Korupsi Citra Satelit Bukan Hanya Rugikan Negara, Tapi Berdampak pada Bencana Alam
Ilustrasi (Foto: Irfan Meidianto/VOI)

Bagikan:

JAKARTA - Komisi Pemberantasan Korupsi (KPK) menyebut dugaan korupsi proyek pengadaan Citra Satelit Resolusi Tinggi (CSRT) yang tengah diusutnya bukan hanya berdampak pada kerugian negara sebesar Rp179,1 miliar. Namun juga berdampak pada bencana alam. Sebab, CSRT ini penting bagi negara untuk memetakan tata ruang dan lingkungan di Indonesia.

"Foto citra satelit resolusi tinggi ini bisa menjadi dasar penerbitan izin dan penegakan hukum terkait dengan pelanggaran tata ruang wilayah," kata Wakil Ketua KPK Alexander Marwata dalam konferensi pers yang ditayangkan di akun YouTube KPK RI, Senin, 25 Januari.

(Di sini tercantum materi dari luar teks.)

(** * Club-meeting scheduler: a shallow embedding of [app.py] and [models.py]

    The application is a Flask request layer over a SQLite store.  Handlers are
    embedded as functions from a request (form or query arguments, the clock
    reading of [datetime.now()]) and a store to an outcome: a response or a
    raised exception, the flashed notices and the store after the request.

    Conventions of the embedding:
    - Python [int] is [Z]; an INTEGER column of the store holds a signed
      64-bit value.
    - Python [str] is [string]; form values are taken to be ASCII text.
      The digits and the white space of [int] and of [strptime] are the
      ASCII ones; what they do with other characters is not modelled.
    - A Python [float] is the rational number it denotes ([Qc]); every
      operation rounds its exact result to binary64 ([fl]).  [sum] adds
      floats from left to right (CPython 3.11).
    - [date] and [time] objects are always true in a boolean context
      (Python 3.5 and later). *)

From Stdlib Require Import ZArith QArith Qcanon Qround String Ascii List Lia.
From Stdlib Require Import Floats.
From stdpp Require Import base option list strings gmap sorting.

Open Scope Z_scope.

(** ** Exceptions and the error monad

    [NotFound] is what [get_or_404] aborts the request with (a 404
    response); any other exception leaves the handler unhandled (a 500
    response). *)

Inductive exn : Type :=
  | ValueError
  | TypeError
  | ZeroDivisionError
  | IntegrityError
  | OverflowError
  | NotFound.

#[global] Instance exn_eq_dec : EqDecision exn.
Proof. solve_decision. Defined.

Inductive result (A : Type) : Type :=
  | Ok (a : A)
  | Raise (e : exn).
Arguments Ok {A} a.
Arguments Raise {A} e.

#[global] Instance result_ret : MRet result := fun A a => Ok a.
#[global] Instance result_bind : MBind result := fun A B f m =>
  match m with
  | Ok a => f a
  | Raise e => Raise e
  end.
#[global] Instance result_fmap : FMap result := fun A B f m =>
  match m with
  | Ok a => Ok (f a)
  | Raise e => Raise e
  end.

Definition raises {A} (m : result A) : Prop := exists e, m = Raise e.

(** ** Python's [int(str)] in base 10 *)

Module PyInt.

(** The white space [int] skips around an ASCII numeral: tab to carriage
    return, and the space. *)
Definition is_space (c : ascii) : bool :=
  let n := Z.of_N (N_of_ascii c) in
  ((9 <=? n) && (n <=? 13)) || (n =? 32).

Definition digit_of (c : ascii) : option Z :=
  let n := Z.of_N (N_of_ascii c) in
  if (48 <=? n) && (n <=? 57) then Some (n - 48) else None.

Fixpoint lstrip (s : list ascii) : list ascii :=
  match s with
  | c :: s' => if is_space c then lstrip s' else s
  | [] => []
  end.

Definition strip (s : list ascii) : list ascii :=
  rev (lstrip (rev (lstrip s))).

(** Digits with single underscores between them.  [sep] tells that the
    previous position was not a digit (the start, or an underscore). *)
Fixpoint digits (acc : Z) (sep : bool) (s : list ascii) : option Z :=
  match s with
  | [] => if sep then None else Some acc
  | c :: s' =>
      if Ascii.eqb c "_" then
        if sep then None else digits acc true s'
      else
        match digit_of c with
        | Some d => digits (10 * acc + d) false s'
        | None => None
        end
  end.

Definition signed (s : list ascii) : bool * list ascii :=
  match s with
  | c :: r =>
      if Ascii.eqb c "-" then (true, r)
      else if Ascii.eqb c "+" then (false, r)
      else (false, s)
  | [] => (false, [])
  end.

(** The longest digit string [int] converts
    ([sys.get_int_max_str_digits()], CPython 3.11 and later). *)
Definition max_str_digits : Z := 4300.

Definition count_digits (s : list ascii) : Z :=
  Z.of_nat (length (filter (fun c => c ≠ "_"%char) s)).

(** [int(s)] for a string [s]: [ValueError] on anything but optional white
    space, an optional sign and a digit string, and on a digit string that
    is too long. *)
Definition of_str (s : string) : result Z :=
  let '(neg, ds) := signed (strip (list_ascii_of_string s)) in
  match digits 0 true ds with
  | Some n =>
      if count_digits ds <=? max_str_digits
      then Ok (if neg then - n else n)
      else Raise ValueError
  | None => Raise ValueError
  end.
(** * videoauto: subtitle-driven cutting, resynchronisation, padding and dubbing

    A shallow embedding of the timeline code of the [videoauto] package:

    - [ffmpeg_cut_select.parse_srt_segments] and
      [ffmpeg_cut_trim.parse_srt_segments] (the segment merger),
    - [srt_cut_sync.sync_srt] (the timeline resynchroniser),
    - [srt_padding.pad_srt] (the padding tool),
    - [srt_to_voice.ffmpeg_speedup] and [srt_to_voice.srt_to_voice]
      (the duration-matching synthesiser).

    Conventions.  A [datetime.timedelta] is a whole number of microseconds
    and is modelled as [Z]; its arithmetic is exact in Python too.
    [timedelta.total_seconds()] returns a Python float.  The modules named
    after the source files read it as the exact rational number of seconds
    ([Q]), so their comparisons are the mathematical ones; what is proved
    of them for every cue list holds whichever way a comparison falls, or
    is evaluated where the exact value and the float agree.  Module
    [Binary64] at the end computes the same functions on IEEE binary64
    numbers, as the program does: there the merger's gap test and
    [get_duration_ms] differ from the exact reading on ordinary time
    stamps.  The text of a cue is held as its UTF-8 bytes.  What the SRT
    parser, the speech engine, pydub and ffmpeg return is input to the
    model; [srt.compose], which writes the output files, is outside the
    source and is not modelled: the cue lists below are the lists handed
    to it. *)

From Stdlib Require Import ZArith QArith Qabs Qround Qminmax Lia Lqa Ascii String.
From Stdlib Require Import Permutation Sorted.
From Stdlib Require Import Floats Uint63.
From stdpp Require Import base list.

Local Open Scope Z_scope.

(** ** Time *)

Module Time.

(** [datetime.timedelta], in microseconds. *)
Definition timedelta : Type := Z.

Definition us_per_second : positive := 1000000.

(** [timedelta(seconds=n)] for a whole [n]. *)
Definition of_seconds (n : Z) : timedelta := n * 1000000.

(** [timedelta(milliseconds=n)], the resolution of an SRT timestamp. *)
Definition of_milliseconds (n : Z) : timedelta := n * 1000.

(** [td.total_seconds()], read exactly. *)
Definition total_seconds (td : timedelta) : Q := td # us_per_second.

End Time.
Import Time.

(** Python's [a < b] on two numbers. *)
Definition Qlt_bool (a b : Q) : bool := negb (Qle_bool b a).

(** ** Subtitles *)

(** [srt.Subtitle]: the fields the tools read and write; [content] is the
    text as UTF-8 bytes. *)
Record Subtitle : Type := mkSubtitle {
  index : nat;
  start : timedelta;
  end_ : timedelta;
  content : string
}.

(** A cue of the data model: [start < end], both non-negative. *)
Definition well_formed (x : Subtitle) : Prop := 0 <= start x /\ start x < end_ x.

(** A cue without text from [s] to [e] milliseconds, for the examples. *)
Definition cue (i : nat) (s e : Z) : Subtitle :=
  {| index := i; start := of_milliseconds s; end_ := of_milliseconds e; content := "" |}.

(** ** [subs.sort(key=lambda x: x.start)] *)

(** Python's [list.sort] is stable.  [sort_insert x l] puts [x] in front of
    the first element whose key is not smaller, so [x], which came earlier
    in the input, stays ahead of later elements with an equal key. *)
Fixpoint sort_insert (x : Subtitle) (l : list Subtitle) : list Subtitle :=
  match l with
  | [] => [x]
  | y :: l' => if start y <? start x then y :: sort_insert x l' else x :: y :: l'
  end.

Fixpoint sort_by_start (subs : list Subtitle) : list Subtitle :=
  match subs with
  | [] => []
  | x :: subs' => sort_insert x (sort_by_start subs')
  end.

(** ** Rounding to the nearest integer, ties to even

    Used by [timedelta(seconds=...)] (to the microsecond) and by the
    [.5f] format of the last stretch factor. *)
Definition round_half_even (x : Q) : Z :=
  let f := Qfloor x in
  let r := (x - inject_Z f)%Q in
  if Qlt_bool r (1 # 2) then f
  else if Qlt_bool (1 # 2) r then f + 1
  else if Z.even f then f else f + 1.

(** [timedelta(seconds=s)] for a float [s], read exactly. *)
Definition timedelta_of_seconds (s : Q) : timedelta :=
  round_half_even (s * inject_Z 1000000).

(** ** [str.strip()]

    [str.strip()] removes, at both ends, the characters for which
    [str.isspace()] holds: U+0009 to U+000D, U+001C to U+0020, U+0085,
    U+00A0, U+1680, U+2000 to U+200A, U+2028, U+2029, U+202F, U+205F and
    U+3000.  On the UTF-8 bytes of the text these are the byte strings of
    [whitespace]; none of them can end or start inside another character
    of a well-encoded text. *)

Definition bytes (l : list nat) : string :=
  fold_right (fun n s => String (Ascii.ascii_of_nat n) s) EmptyString l.

Definition whitespace : list string :=
  map bytes
    [ [9]; [10]; [11]; [12]; [13]; [28]; [29]; [30]; [31]; [32];
      [194; 133]; [194; 160];
      [225; 154; 128];
      [226; 128; 128]; [226; 128; 129]; [226; 128; 130]; [226; 128; 131];
      [226; 128; 132]; [226; 128; 133]; [226; 128; 134]; [226; 128; 135];
      [226; 128; 136]; [226; 128; 137]; [226; 128; 138];
      [226; 128; 168]; [226; 128; 169]; [226; 128; 175];
      [226; 129; 159];
      [227; 128; 128] ]%nat.

Definition is_suffix (w s : string) : bool :=
  (String.length w <=? String.length s)%nat &&
  String.eqb
    (String.substring (String.length s - String.length w) (String.length w) s) w.

(** [s.lstrip()]: while [s] starts with a white-space character, drop it.
    A round drops a byte or more, so [len(s)] rounds are enough. *)
Fixpoint lstrip_rounds (n : nat) (s : string) : string :=
  match n with
  | O => s
  | S n' =>
      match List.find (fun w => String.prefix w s) whitespace with
      | Some w =>
          lstrip_rounds n'
            (String.substring (String.length w)
               (String.length s - String.length w) s)
      | None => s
      end
  end.

Definition lstrip (s : string) : string := lstrip_rounds (String.length s) s.

(** [s.rstrip()]: the same at the other end. *)
Fixpoint rstrip_rounds (n : nat) (s : string) : string :=
  match n with
  | O => s
  | S n' =>
      match List.find (fun w => is_suffix w s) whitespace with
      | Some w =>
          rstrip_rounds n'
            (String.substring 0 (String.length s - String.length w) s)
      | None => s
      end
  end.

Definition rstrip (s : string) : string := rstrip_rounds (String.length s) s.

Definition strip (s : string) : string := rstrip (lstrip s).

(** The order the sort establishes. *)
Definition by_start (a b : Subtitle) : Prop := start a <= start b.

(** Cues in start order with no two starting together. *)
Definition strictly_by_start (a b : Subtitle) : Prop := start a < start b.

(** ** The segment merger *)

(** One element of [segments]: the dict [{"start": ..., "end": ...}], in
    seconds.  The two numbers are [total_seconds()] values, read exactly
    here; [Binary64.segment] holds them as the floats they are. *)
Record segment : Type := mkSegment { seg_start : Q; seg_end : Q }.

(** The literal [0.5] of the merge test. *)
Definition MERGE_GAP : Q := 1 # 2.

Definition new_segment (x : Subtitle) : segment :=
  {| seg_start := total_seconds (start x); seg_end := total_seconds (end_ x) |}.

(** [segments[-1]["end"] = v] *)
Definition set_last_end (segments : list segment) (v : Q) : list segment :=
  alter (fun s => {| seg_start := seg_start s; seg_end := v |})
        (length segments - 1)%nat segments.

Module ffmpeg_cut_select.

(** The body of [for x in subs:], with the gap test on exact numbers.  The
    program subtracts two floats; [Binary64.merge_step] is that
    computation, and the two tests differ for some gaps of exactly
    0.5 s. *)
Definition merge_step (segments : list segment) (x : Subtitle) : list segment :=
  match last segments with
  | None => segments ++ [new_segment x]
  | Some cur =>
      if Qlt_bool (total_seconds (start x) - seg_end cur) MERGE_GAP
      then set_last_end segments (total_seconds (end_ x))
      else segments ++ [new_segment x]
  end.

(** [parse_srt_segments], from the parsed subtitles on. *)
Definition parse_srt_segments (subs : list Subtitle) : list segment :=
  fold_left merge_step (sort_by_start subs) [].

End ffmpeg_cut_select.

Module ffmpeg_cut_trim.

(** The same text as in [ffmpeg_cut_select], read the same way. *)
Definition merge_step (segments : list segment) (x : Subtitle) : list segment :=
  match last segments with
  | None => segments ++ [new_segment x]
  | Some cur =>
      if Qlt_bool (total_seconds (start x) - seg_end cur) MERGE_GAP
      then set_last_end segments (total_seconds (end_ x))
      else segments ++ [new_segment x]
  end.

Definition parse_srt_segments (subs : list Subtitle) : list segment :=
  fold_left merge_step (sort_by_start subs) [].

End ffmpeg_cut_trim.

(** A kept interval with [end > start], and one lying wholly before
    another. *)
Definition proper (s : segment) : Prop := (seg_start s < seg_end s)%Q.
Definition before (a b : segment) : Prop := (seg_end a < seg_start b)%Q.

(** The merger's loop seen from its current segment: [cur] is
    [segments[-1]], and the result is [cur] (as the remaining cues leave
    it) followed by the segments they open.  The gap test is the exact one
    of [merge_step]. *)
Fixpoint merge_from (cur : segment) (l : list Subtitle) : list segment :=
  match l with
  | [] => [cur]
  | x :: l' =>
      if Qlt_bool (total_seconds (start x) - seg_end cur) MERGE_GAP
      then merge_from {| seg_start := seg_start cur;
                         seg_end := total_seconds (end_ x) |} l'
      else cur :: merge_from (new_segment x) l'
  end.

(** ** The timeline resynchroniser *)

Module srt_cut_sync.

(** [max(sub.end for sub in subs)] over a non-empty list. *)
Definition max_end (subs : list Subtitle) : timedelta :=
  match subs with
  | [] => 0
  | x :: l => fold_left (fun m y => if m <? end_ y then end_ y else m) l (end_ x)
  end.

(** The loop variables that survive an iteration. *)
Record sync_state : Type := mkState {
  total_shift : timedelta;
  synced : list Subtitle
}.

(** [gap >= max_gap], with [gap = (sub.start - prev.end).total_seconds()]. *)
Definition gap_seconds (prev sub : Subtitle) : Q :=
  total_seconds (start sub - end_ prev).

(** The body of [for i, sub in enumerate(subs):]; [subs] is the sorted
    list, which the loop only reads. *)
Definition sync_step (max_gap : Q) (subs : list Subtitle)
    (st : sync_state) (ix : nat * Subtitle) : sync_state :=
  let '(i, sub) := ix in
  let shift :=
    if (0 <? i)%nat then
      match subs !! (i - 1)%nat with
      | Some prev =>
          let gap := gap_seconds prev sub in
          if Qle_bool max_gap gap
          then total_shift st + timedelta_of_seconds gap
          else total_shift st
      | None => total_shift st
      end
    else total_shift st in
  {| total_shift := shift;
     synced := synced st ++
       [ {| index := i + 1;
            start := start sub - shift;
            end_ := end_ sub - shift;
            content := strip (content sub) |} ] |}.

Definition enumerate (subs : list Subtitle) : list (nat * Subtitle) :=
  zip (seq 0 (length subs)) subs.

Dengan manfaat yang begitu penting, seharusnya, pengadaan citra satelit harus dilakukan dengan penuh integritas dan sesuai dengan aturan yang berlaku. 

Hal ini penting, karena tanpa foto citra satelit yang mumpuni sulit untuk mendeteksi adanya pelanggaran tata ruang. Selain itu, hasil dari citra satelit ini juga bisa digunakan untuk menjadi dasar perencanaan tata ruang wilayah termasuk pertambangan dan pemukiman.

"Salah satu dampak pelanggaran tata ruang wilayah adalah bencana alam seperti yang saat ini terjadi di mana-mana," tegasnya.

Diberitakan sebelumnya, dalam perkara korupsi CSRT pada Badan Informasi Geospasial (BIG) bekerja sama LAPAN, KPK awalnya menetapkan dua tersangka yaitu Priyadi Kardono (RK) dan Muchamad Muchlis (MUM). Priyadi Kardono adalah Kepala Badan Informasi Geospasial (BIG) periode 2014-2016, sedangkan Muchamad Muchlis adalah Kepala Pusat Pemanfaatan Teknologi Dirgantara (Kapusfatekgan) LAPAN periode 2013-2015.

Selanjutnya, KPK menetapkan Komisaris Utama PT Ametis Indogeo Prakarsa (AIP), Lissa Rukmi Utari sebagai tersangka terkait kasus dugaan korupsi pengadaan Citra Setelit Resolusi Tinggi (CSRT) pada Badan Informasi Geospasial (BIG) bekerja sama dengan LAPAN.

Dia diduga melakukan pertemuan dengan Kepala Badan Informasi Geospasial tahun 2014-2016 Priyadi Kardono, dan Kepala Pusat Pemanfaatan Teknologi Dirgantara (Kapusfatekgan) LAPAN tahun 2013-2015 Muchamad Muchlis. 

Pertemuan ini kemudian berujung pada kesepakatan rekayasa terhadap berbagai dokumen Kerangka Acuan Kerja (KAK) sebagai dasar pelaksanaan proyek ini.

Selain itu, KPK juga menduga Lissa menerima pembayaran secara penuh dan dia juga  aktif melakukan penagihan pembayaran tanpa dilengkapi dokumen persyaratan yang lengkap. Beberapa dokumen pembayaran harganya diubah.